(* ===== verification/NewSpace.v ===== *)
(** Building the memory of the first processes: what [pgdir_init] and
    [uvm_init] of kern/vm.c give to a new process, while everything that exists
    stays as it is, the pages that the kernel keeps for itself included. *)

From S2P Require Import Prelude Memory CString Kalloc Vm PageTable AddrSpace UserMem.

Section NewSpace.
Context (kend : Z) (Hkend : KERNBASE < kend).
Implicit Types (m : mem) (K : gmap Z reg) (s : kst) (free : list Z).

(** Free pages have been put to use, and nothing else has happened. *)
Record extends s free K s' free' K' : Prop := {
  ex_inv : vm_inv kend s' free' K';
  ex_sub : K ⊆ K';
  ex_free : ∃ used, free = used ++ free';
  ex_new p rg : K' !! p = Some rg → K !! p = None → p ∈ free;
  ex_same : user_same free K (k_mem s) (k_mem s');
  ex_pte root va : is_root K root → 0 ≤ va < 2 ^ 48 → pte_val (k_mem s') root va = pte_val (k_mem s) root va;
}.

Lemma extends_refl s free K : vm_inv kend s free K → extends s free K s free K.
Proof. intros Hi. split; try done; [by exists []|congruence]. Qed.

Lemma extends_trans s f K s1 f1 K1 s2 f2 K2 :
  extends s f K s1 f1 K1 → extends s1 f1 K1 s2 f2 K2 → extends s f K s2 f2 K2.
Proof.
  intros [_ B1 [u1 F1] N1 M1 P1] [I2 B2 [u2 F2] N2 M2 P2].
  assert (∀ p, p ∈ f1 → p ∈ f) as Hf by (intros p Hp; rewrite F1; apply elem_of_app; by right).
  split; [done|by transitivity K1|exists (u1 ++ u2); by rewrite F1, F2, app_assoc| | |].
  - intros p rg Hp Hn. destruct (K1 !! p) as [r1|] eqn:H1; [by eapply N1|]. by eapply Hf, N2.
  - intros p x Hp Hpf Hl Hx. rewrite (M2 p x Hp); [by apply (M1 p)| | |done]; [by intros ?%Hf|].
    intros r Hr. destruct (K !! p) as [r0|] eqn:H0; [|by destruct Hpf; eapply N1].
    apply Hl. pose proof (lookup_weaken _ _ _ _ H0 B1). congruence.
  - intros root va Hr Hva. rewrite P2 by (done || by eapply lookup_weaken). by apply P1.
Qed.

Lemma extends_root s f K s' f' K' root : extends s f K s' f' K' → is_root K root → is_root K' root.
Proof. intros He Hr. eapply lookup_weaken; [exact Hr|apply He]. Qed.

(** The page of an address. *)
Lemma page_of x : aligned (4096 * (x / 4096)) ∧ in_page (4096 * (x / 4096)) x.
Proof. unfold aligned, in_page, PGSIZE. split; zlia. Qed.

(** The kernel's own code and data. *)
Lemma same_below s f K m x :
  vm_inv kend s f K → user_same f K (k_mem s) m → x < kend → m x = k_mem s x.
Proof.
  intros [Hf Hok _] He Hx. destruct (page_of x) as [Ha Hp].
  assert (¬ page_ok kend (4096 * (x / 4096))) as Hno by (unfold page_ok, in_page, PGSIZE in *; lia).
  apply (He (4096 * (x / 4096))); [done| | |done].
  - intros Hin. apply Hno. pose proof (ki_pages _ _ _ Hf) as Hfp. rewrite Forall_forall in Hfp. by apply Hfp.
  - intros r Hr. destruct Hno. by eapply pk_page.
Qed.

Lemma extends_below s f K s' f' K' x :
  vm_inv kend s f K → extends s f K s' f' K' → x < kend → k_mem s' x = k_mem s x.
Proof. intros Hi Hx. eapply same_below; [done|apply Hx]. Qed.

(** ** Pages of the kernel *)

Definition owned free K (c : Z) : Prop := page_ok kend c ∧ c ∉ free ∧ K !! c = None.

Lemma extends_owned s f K s' f' K' c :
  extends s f K s' f' K' → owned f K c → owned f' K' c ∧ ∀ x, in_page c x → k_mem s' x = k_mem s x.
Proof.
  intros [_ _ [u F] N M _] (Hc & Hf & HK). split.
  - split; [done|]. split; [intros Hin; apply Hf; rewrite F; apply elem_of_app; by right|].
    destruct (K' !! c) eqn:H'; [|done]. by destruct Hf; eapply N.
  - intros x Hx. apply (M c x); [by eapply page_aligned|done|intros r Hr; congruence|done].
Qed.

(** A page is taken, and written to. *)
Lemma extends_alloc s c free K :
  vm_inv kend s (c :: free) K →
  ∃ s1, kalloc s = Ret c s1 ∧ owned free K c ∧ c ≠ 0 ∧
    ∀ m, same_outside (k_mem s1) m c PGSIZE → extends s (c :: free) K (mkKst m (k_free s1)) free K.
Proof.
  intros Hi. destruct (after_alloc kend s c free K Hi) as (s1 & H1 & Hc & Hcn & Hcf & Hafter).
  exists s1. split; [done|]. split; [done|]. split; [pose proof (page_pos kend c Hc); lia|].
  intros m Hm. destruct (Hafter m Hm) as (Hi' & Hother & Hpte). split.
  - done.
  - done.
  - by exists [c].
  - congruence.
  - intros p x Hp Hf _ Hx. apply (Hother p); [done| |done]. intros ->. apply Hf, elem_of_cons. by left.
  - intros root va Hr _. by apply Hpte.
Qed.

Lemma extends_write s0 f0 K0 s f K c m' :
  extends s0 f0 K0 s f K → c ∈ f0 → owned f K c → same_outside (k_mem s) m' c PGSIZE →
  extends s0 f0 K0 (mkKst m' (k_free s)) f K.
Proof.
  intros [[If Iok Id] B F N M P] Hin (Hc & Hcf & HK) Hm.
  destruct (page_write_ok kend (k_mem s) m' K c PGSIZE Iok Hc) as [He Hother];
    [intros r Hr; congruence|unfold PGSIZE; lia|done|].
  destruct (pt_ok_ext kend _ m' K Iok He) as [Hok Hpte]. split; [split| | | | |]; try done.
  - apply kinv_ext; [done|]. intros p x Hp Hx. apply (Hother p); [|by intros ->|done].
    pose proof (ki_pages _ _ _ If) as Hfp. rewrite Forall_forall in Hfp. by eapply page_aligned, Hfp.
  - intros p x Hp Hf Hl Hx. cbn. rewrite (Hother p) by (done || by intros ->). by apply (M p).
  - intros root va Hr Hva. cbn. destruct (Hpte root va) as [_ ->]; [by eapply lookup_weaken|]. by apply P.
Qed.

(** ** A process with one page *)

(** The address space [root] is one page, which the user may write, with the
    contents [code]. *)
Definition has_program m root (code : Z → Z) : Prop :=
  ∀ va, 0 ≤ va < 2 ^ 48 →
    if va <? PGSIZE then
      user_ok m root va ∧ Z.land (pte_val m root va) PTE_RO = 0 ∧ user_byte m root va = code va
    else pte_val m root va = 0.

Lemma program_ext m m' K root code :
  pt_ok kend m K → is_root K root → (∀ va, 0 ≤ va < 2 ^ 48 → pte_val m' root va = pte_val m root va) →
  (∀ p x r, K !! p = Some r → r_level r = 4%nat → in_page p x → m' x = m x) →
  has_program m root code → has_program m' root code.
Proof.
  intros Hok Hr E Hm Hp va Hva. specialize (Hp va Hva). unfold user_ok, user_byte, user_addr in *. rewrite E by done.
  destruct (va <? PGSIZE); [|done]. destruct Hp as (Hu & Hro & <-). split; [done|]. split; [done|].
  destruct (pte_child kend _ _ _ _ Hok Hr (proj1 Hu)) as (_ & _ & Hc). eapply (Hm _ _ _ Hc); [done|].
  unfold in_page, PGSIZE. pose proof (Z.mod_pos_bound va 4096). lia.
Qed.

Lemma extends_program s f K s' f' K' root code :
  vm_inv kend s f K → extends s f K s' f' K' → is_root K root →
  has_program (k_mem s) root code → has_program (k_mem s') root code.
Proof.
  intros [Hf Hok Hd] He Hr. apply (program_ext _ _ K); [done|done|intros va; by apply (ex_pte _ _ _ _ _ _ He)|].
  intros p x r Hp Hl Hx. apply (ex_same _ _ _ _ _ _ He p); [by eapply page_aligned, pk_page| | |done].
  - intros Hin. by rewrite Hd in Hp.
  - intros r' Hr'. congruence.
Qed.

Lemma write_program s f K c m' root code :
  vm_inv kend s f K → owned f K c → same_outside (k_mem s) m' c PGSIZE → is_root K root →
  has_program (k_mem s) root code → has_program m' root code.
Proof.
  intros [Hf Hok Hd] (Hc & Hcf & HK) Hm Hr.
  destruct (page_write_ok kend (k_mem s) m' K c PGSIZE Hok Hc) as [He Hother];
    [intros r' Hr'; congruence|unfold PGSIZE; lia|done|].
  apply (program_ext _ _ K); [done|done|intros va _; by apply (pt_ok_ext kend _ m' K Hok He)|].
  intros p x r Hp Hl Hx. apply (Hother p); [by eapply page_aligned, pk_page|congruence|done].
Qed.

Definition init_perm : Z := Z.lor (Z.lor PTE_USER PTE_RW) PTE_PAGE.

(** [map_region] of [uvm_init], with the page [c] already filled. *)
Lemma map_program s c free K root :
  vm_inv kend s free K → is_root K root → owned free K c → (3 ≤ length free)%nat →
  pte_val (k_mem s) root 0 = 0 →
  ∃ s' free' K', map_region 1 root 0 PGSIZE (V2P c) init_perm s = Ret 0 s' ∧
    vm_inv kend s' free' K' ∧ K ⊆ K' ∧ K' !! c = Some (Reg root 4 0) ∧ (∃ used, free = used ++ free') ∧
    (length free ≤ length free' + 3)%nat ∧
    (∀ p rg, K' !! p = Some rg → K !! p = None → p = c ∨ p ∈ free) ∧
    user_same free K (k_mem s) (k_mem s') ∧
    ∀ root2 va, is_root K root2 → 0 ≤ va < 2 ^ 48 →
      pte_val (k_mem s') root2 va =
        if decide (root2 = root ∧ va < PGSIZE) then leaf_of c init_perm else pte_val (k_mem s) root2 va.
Proof.
  intros Hi Hr (Hc & Hcf & HK) Hlen Hz.
  destruct (map_page kend s free K root 0 c init_perm Hi Hr) as (s1 & f1 & K1 & Hg & HK1 & Hl1 & Hres); try done.
  { intros Hb. apply Hb. by rewrite Hz. }
  destruct Hres as [[_ ?]|(s' & Hrun & [I' M' P'])]; [lia|].
  exists s', f1, (<[c:=Reg root 4 0]> K1). split; [done|]. split; [exact I'|].
  split; [transitivity K1; [apply Hg|by apply insert_subseteq]|]. split; [apply lookup_insert_eq|].
  split; [apply Hg|]. split; [done|]. split; [|split].
  - intros p rg [[<- _]|[_ Hp]]%lookup_insert_Some Hn; [by left|right]. by eapply gr_new.
  - intros p x Hp Hpf Hl Hx. rewrite (M' p x Hp); [by apply (gr_user _ _ _ _ _ _ _ Hg p)|set_solver| |done].
    intros r H1. destruct (K !! p) as [r0|] eqn:H0; [|by destruct Hpf; eapply gr_new].
    apply Hl. pose proof (lookup_weaken _ _ _ _ H0 (gr_sub _ _ _ _ _ _ _ Hg)). congruence.
  - intros root2 va Hr2 Hva. rewrite P' by (done || by eapply lookup_weaken; [|apply Hg]).
    assert (same_page 0 va ↔ va < PGSIZE) as Hs by (unfold same_page, PGSIZE; zlia).
    etransitivity; [apply (decide_ext _ (root2 = root ∧ va < PGSIZE)); by rewrite Hs|].
    case_decide; [done|].
    by apply (gr_maps _ _ _ _ _ _ _ Hg 0%nat root2 root2 va 3%nat).
Qed.

Lemma not_elem_of_cons_2 (p x y : Z) l : p ∉ x :: y :: l ↔ p ≠ x ∧ p ≠ y ∧ p ∉ l.
Proof. by rewrite !not_elem_of_cons. Qed.

(** The byte [va] of the program at [binary]. *)
Definition code_of m (binary sz va : Z) : Z := if va <? sz then m (binary + va) else 0.

Lemma init_leaf c : page_ok kend c →
  child (leaf_of c init_perm) = c ∧ present (leaf_of c init_perm) ∧
  Z.land (leaf_of c init_perm) PTE_USER ≠ 0 ∧ Z.land (leaf_of c init_perm) PTE_RO = 0.
Proof.
  intros Hc. destruct (leaf_of_spec kend c init_perm Hc ltac:(done)) as (H1 & H2 & _ & H4).
  by rewrite !H4.
Qed.

Lemma new_program s r c free K binary sz :
  vm_inv kend s (r :: c :: free) K → (3 ≤ length free)%nat → 0 ≤ sz ≤ 4096 → binary + sz ≤ kend →
  ∃ s1 s2 free' K', pgdir_init s = Ret r s1 ∧ uvm_init 1 r binary sz s1 = Ret () s2 ∧ r ≠ 0 ∧
    extends s (r :: c :: free) K s2 free' K' ∧ is_root K' r ∧
    has_program (k_mem s2) r (code_of (k_mem s) binary sz) ∧ (length free ≤ length free' + 3)%nat.
Proof.
  intros Hi Hlen Hsz Hbin.
  destruct (new_root kend s r (c :: free) K Hi) as (s1 & E1 & Hi1 & HKr & Hro & M1 & P1 & Z1).
  set (K1 := <[r:=_]> K) in *. assert (K ⊆ K1) as S1 by by apply insert_subseteq.
  assert (∀ p, p ≠ r → K1 !! p = K !! p) as Kne by (intros p Hp; by apply lookup_insert_ne).
  assert (is_root K1 r) as R1 by apply lookup_insert_eq.
  destruct (extends_alloc s1 c free K1 Hi1) as (s2 & E2 & Ho & Hc0 & X2).
  pose proof (memset_spec (k_mem s2) c 0 PGSIZE ltac:(unfold PGSIZE; lia)) as [Z2 O2].
  remember (memset (k_mem s2) c 0 PGSIZE) as m2 eqn:Em2. specialize (X2 m2 O2).
  assert (∀ va, 0 ≤ va < 2 ^ 48 → pte_val m2 r va = 0) as P2.
  { intros va Hva. etransitivity; [by apply (ex_pte _ _ _ _ _ _ X2)|]. apply Z1. }
  destruct (map_program (mkKst m2 (k_free s2)) c free K1 r (ex_inv _ _ _ _ _ _ X2) R1 Ho Hlen (P2 0 ltac:(lia)))
    as (s3 & f3 & K3 & E3 & Hi3 & S3 & Hc3 & [u3 F3] & L3 & N3 & M3 & P3).
  destruct (memmove_spec (k_mem s3) c binary sz ltac:(lia)) as [I4 O4].
  remember (memmove (k_mem s3) c binary sz) as m4 eqn:Em4.
  destruct Ho as (Hco & Hcf & HKc). assert (c ≠ r) as Hcr by (intros ->; unfold is_root in R1; congruence).
  destruct Hi3 as [If3 Iok3 Id3].
  destruct (page_write_ok kend (k_mem s3) m4 K3 c sz Iok3 Hco) as [He4 M4];
    [intros r' Hr'; rewrite Hc3 in Hr'; by injection Hr' as <-|unfold PGSIZE; lia|done|].
  destruct (pt_ok_ext kend _ m4 K3 Iok3 He4) as [Hok4 P4].
  assert (user_same (r :: c :: free) K (k_mem s) (k_mem s3)) as M03.
  { intros p x Hp (Hpr & Hpc & Hpf)%not_elem_of_cons_2 Hl Hx. rewrite <-(Kne p Hpr) in Hl.
    rewrite (M3 p x Hp Hpf Hl Hx).
    rewrite <-(M1 p x Hp Hpr Hx). 
    assert (p ∉ c :: free) as Hq by (apply not_elem_of_cons; split; assumption).
    exact (ex_same _ _ _ _ _ _ X2 p x Hp Hq Hl Hx). }
  exists s1, (mkKst m4 (k_free s3)), f3, K3.
  split; [exact E1|]. split; [|split; [pose proof (page_pos kend r Hro) as Hr0; clear -Hr0; lia|split; [split|split; [|split; [|exact L3]]]]].
  - unfold uvm_init. destruct (Z.ltb_spec PGSIZE sz); [unfold PGSIZE in *; lia|]. mstep E2.
    assert (setmem c 0 PGSIZE s2 = Ret () (mkKst m2 (k_free s2))) as E2' by (by rewrite Em2).
    mstep E2'. mstep E3. by rewrite Em4.
  - split; [|done|done]. apply kinv_ext; [done|]. intros p x Hp Hx.
    pose proof (ki_pages _ _ _ If3) as Hfp. rewrite Forall_forall in Hfp.
    apply (M4 p); [by eapply page_aligned, Hfp| |done]. intros ->. by rewrite (Id3 c Hp) in Hc3.
  - by transitivity K1.
  - exists (r :: c :: u3). by rewrite F3.
  - intros p rg Hp Hn. rewrite !elem_of_cons. destruct (decide (p = r)) as [->|Hpr]; [by left|].
    destruct (N3 p rg Hp) as [->|?]; [by rewrite Kne|by right; left|by right; right].
  - intros p x Hp Hf Hl Hx. cbn. pose proof Hf as (_ & Hpc & _)%not_elem_of_cons_2. rewrite (M4 p) by done. by apply (M03 p).
  - intros root va Hr Hva. cbn. assert (is_root K1 root) as Hr1 by (by eapply lookup_weaken).
    destruct (P4 root va) as [_ ->]; [by eapply lookup_weaken|]. rewrite P3 by done.
    rewrite decide_False by (intros [-> _]; unfold is_root in Hr; congruence).
    etransitivity; [by apply (ex_pte _ _ _ _ _ _ X2)|]. by apply P1.
  - by eapply lookup_weaken.
  - intros va Hva. cbn. unfold user_ok, user_byte, user_addr.
    destruct (P4 r va) as [_ ->]; [by eapply lookup_weaken|]. rewrite P3 by done.
    destruct (Z.ltb_spec va PGSIZE) as [Hlt|Hge]; [|rewrite decide_False by lia; by apply P2].
    rewrite decide_True by (split; [reflexivity|exact Hlt]). clear Em2 Em4 E2 E3. destruct (init_leaf c Hco) as (-> & Hpr & Hu & Hr). split; [done|]. split; [done|].
    unfold PGSIZE in Hlt. rewrite Z.mod_small by lia. unfold code_of. destruct (Z.ltb_spec va sz).
    + rewrite I4 by lia. apply (same_below s (r :: c :: free) K); [done|done|lia].
    + rewrite O4 by lia. rewrite (M3 c (c + va)); [|by eapply page_aligned|done|intros r' Hr'; congruence|].
      * cbn. rewrite Z2 by (unfold PGSIZE; lia). done.
      * unfold in_page, PGSIZE. lia.
Qed.
End NewSpace.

★ ★ ★ ★ ★ ★ ★

DIRECTIONS FOR THIS TASK:
Quote the data above from the line containing "intros Hi Hlen Hsz Hbin." to the line containing "remember (memmove (k_mem", inclusive, and stop.

EXPECTED ANSWER:
  intros Hi Hlen Hsz Hbin.
  destruct (new_root kend s r (c :: free) K Hi) as (s1 & E1 & Hi1 & HKr & Hro & M1 & P1 & Z1).
  set (K1 := <[r:=_]> K) in *. assert (K ⊆ K1) as S1 by by apply insert_subseteq.
  assert (∀ p, p ≠ r → K1 !! p = K !! p) as Kne by (intros p Hp; by apply lookup_insert_ne).
  assert (is_root K1 r) as R1 by apply lookup_insert_eq.
  destruct (extends_alloc s1 c free K1 Hi1) as (s2 & E2 & Ho & Hc0 & X2).
  pose proof (memset_spec (k_mem s2) c 0 PGSIZE ltac:(unfold PGSIZE; lia)) as [Z2 O2].
  remember (memset (k_mem s2) c 0 PGSIZE) as m2 eqn:Em2. specialize (X2 m2 O2).
  assert (∀ va, 0 ≤ va < 2 ^ 48 → pte_val m2 r va = 0) as P2.
  { intros va Hva. etransitivity; [by apply (ex_pte _ _ _ _ _ _ X2)|]. apply Z1. }
  destruct (map_program (mkKst m2 (k_free s2)) c free K1 r (ex_inv _ _ _ _ _ _ X2) R1 Ho Hlen (P2 0 ltac:(lia)))
    as (s3 & f3 & K3 & E3 & Hi3 & S3 & Hc3 & [u3 F3] & L3 & N3 & M3 & P3).
  destruct (memmove_spec (k_mem s3) c binary sz ltac:(lia)) as [I4 O4].
  remember (memmove (k_mem s3) c binary sz) as m4 eqn:Em4.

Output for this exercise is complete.